Dayssi had her PEG asparaginase on Friday without any allergic reaction. It wasn't fun, getting two shots in the thighs at once, especially when she is so unaccustomed to being hurt at the hospital! It is amazing how well they do with keeping these kids from hurting. It really takes the edge off the whole experience, for everyone. Dayssi has told me twice since Friday that she never wants to have pokes in the legs again. I've told her that I don't think she'll have to, which is true, I think, as long as everything continues to go well.

We also shared a room during this experience with a little 5-year old girl who was getting chemo for some other kind of disease that gives her terrible-looking lesions all over her skin. She was very friendly, offering to share her portable DVD player and her toys. And her mom offered us snacks and tea. But Dayssi and I were both a little freaked. I tried hard not to show it but, for the first time I think since this whole business started -- and we are around very sick children a lot -- I felt like I wanted to get Dayssi as far away from this child as I could. I am still so ashamed for feeling that way; maybe it is because I think Dayssi is so vulnerable right now. Probably it is because what the little girl's mom told me was so frightening -- such a threat to my need to believe that when we finish treatment this will be over -- that I didn't even want to witness the possibility. The little girl's mom told me that her daughter had leukemia too and only developed this other disease afterward.

She got something else, equally serious, afterward???? That has to be a major violation of some kind of karma. Although I did see on an A.L.L. email list recently that one mom has two kids with leukemia. Some families on the list have a child with leukemia and a parent with some other kind of cancer. This little girl, in her treatment for T-cell leukemia, had to endure 40 shots of PEG asparaginase (we have 2 in our protocol), after which she got another life threatening disease. And I wonder, under what set of beliefs about God and the logic of the universe can these happenings be justified?
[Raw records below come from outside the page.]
(** *** What decoding gives back *)

(** The value [JSON.parse] returns for the text of [v]. *)
Fixpoint canon (v : jsval) : jsval :=
  match v with
  | JUndefined => JNull
  | JArr items => JArr (map canon items)
  | JObj props =>
      let fix go (l acc : list (string * jsval)) : list (string * jsval) :=
        match l with
        | [] => acc
        | (k, x) :: rest =>
            match x with
            | JUndefined => go rest acc
            | _ => go rest (JS.setProp k (canon x) acc)
            end
        end in
      JObj (go props [])
  | _ => v
  end.

Fixpoint canonProps (l acc : list (string * jsval)) : list (string * jsval) :=
  match l with
  | [] => acc
  | (k, x) :: rest =>
      match x with
      | JUndefined => canonProps rest acc
      | _ => canonProps rest (JS.setProp k (canon x) acc)
      end
  end.

Definition elementText (x : jsval) : text :=
  match stringify x with Some t => t | None => chars "null" end.

Fixpoint memberTexts (props : list (string * jsval)) : list text :=
  match props with
  | [] => []
  | (k, x) :: rest =>
      match stringify x with
      | Some t => (quote k ++ chars ":" ++ t) :: memberTexts rest
      | None => memberTexts rest
      end
  end.

Definition digitChars (u : Decimal.uint) : text := chars (NilEmpty.string_of_uint u).

(** What may come after a value inside a text: nothing, or the comma or
    bracket that ends it. *)
Definition follow (rest : text) : Prop :=
  match rest with
  | [] => True
  | c :: _ => c = ","%char \/ c = "]"%char \/ c = "}"%char
  end.

Definition startsValue (c : ascii) : bool :=
  negb (isWs c) && negb (Ascii.eqb c "]") && negb (Ascii.eqb c "}").

Definition roundtrips (v : jsval) : Prop :=
  forall t, stringify v = Some t ->
  forall fuel rest, length t < fuel -> follow rest ->
  parseValue fuel (t ++ rest) = Some (canon v, rest).

End JSON.

Definition JSON_parse (s : string) : option jsval := JSON.parse (JSON.chars s).

(** [JSON.stringify] as the program calls it: a string, or [undefined]. *)
Definition JSON_stringify (v : jsval) : jsval :=
  match JSON.stringify v with
  | Some t => JStr (string_of_list_ascii t)
  | None => JUndefined
  end.

(* ================================================================== *)
(** ** Schemas *)
(* ================================================================== *)

(** What the program asks of a [yup.Schema]: [validate] (the promise it
    returns is awaited at once, so its rejection is a throw), [cast] as the
    program calls it, with [{strict: true, stripUnknown: true}], and the
    schema's default value. *)
Record Schema : Type := {
  validate : jsval -> exn + jsval;
  cast : jsval -> exn + jsval;
  getDefault : jsval
}.

Module Yup.

(** yup rejects a value with a [ValidationError] that carries a message. *)
Definition ValidationError (message : string) : exn := Native "ValidationError" message.

(** Modelled from the spec: the default of [yup.object(fields)] (yup is a
    library, its code is not in the repository).  It is the value the
    shape takes for [undefined]: nothing when the shape declares no field
    (the spec's "a handler declaring no output shape and returning nothing
    produces an empty-body 200 success"), else the fields' own defaults. *)
Definition objectDefault (fields : list (string * Schema)) : jsval :=
  match fields with
  | [] => JUndefined
  | _ => JObj (map (fun ks => (fst ks, getDefault (snd ks))) fields)
  end.

(** Modelled from the spec: the fields of [cast(raw, {strict, stripUnknown})]
    on an object shape, which "coerces and drops undeclared fields".  Each
    declared field is cast through its own shape; a field that comes out
    [undefined] is left out, and so is every property that is not
    declared. *)
Fixpoint castFields (fields : list (string * Schema)) (props : list (string * jsval))
  : exn + list (string * jsval) :=
  match fields with
  | [] => inr []
  | (k, s) :: rest =>
      match cast s (JS.lookupProp k props) with
      | inl e => inl e
      | inr v =>
          match castFields rest props with
          | inl e => inl e
          | inr out => inr (match v with JUndefined => out | _ => (k, v) :: out end)
          end
      end
  end.

(** Modelled from the spec: [cast] of an object shape.  A value that is
    neither an object nor [undefined] cannot be cast, and "any cast failure
    ... is allowed to propagate as an unhandled fault". *)
Definition objectCast (fields : list (string * Schema)) (v : jsval) : exn + jsval :=
  match v with
  | JUndefined => inr (objectDefault fields)
  | JObj props =>
      match castFields fields props with
      | inl e => inl e
      | inr out => inr (JObj out)
      end
  | _ => inl (Native "TypeError" "the value could not be cast to an object")
  end.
It is all just so wrong.

Dayssi, amazing as usual, gave this child a good long stare, but she knew somehow not to make a big deal of the "bumps." She was polite, if somewhat distracted, but I know it got to her too because as soon as the little girl left the room Dayssi climbed on to my lap and said, "Mommy, don't let me get those bumps." I told her I would try my hardest.

The steroids haven't really kicked in yet, although Dayssi is already showing a strong preference for salty foods and she is definitely acting, in cycles, both more subdued and a little more manic than usual. She is really tired too, napping twice a day when she can, and falling asleep before 7:00.

Today we took the girls' bikes across the road to a little park with bike paths on it and we had a picnic lunch over there. Normally I push Dayssi's trike with a handle that comes off the back because she doesn't really know how to ride. Today, for the first time, she got the wheels going around herself with the pedals and was thrilled to be her own motor. We need to work on the concept of steering though. When I told her to turn her arms in the direction she wants to go, she let go of the handle bars and pointed. At least it was in the right direction! We'll get there.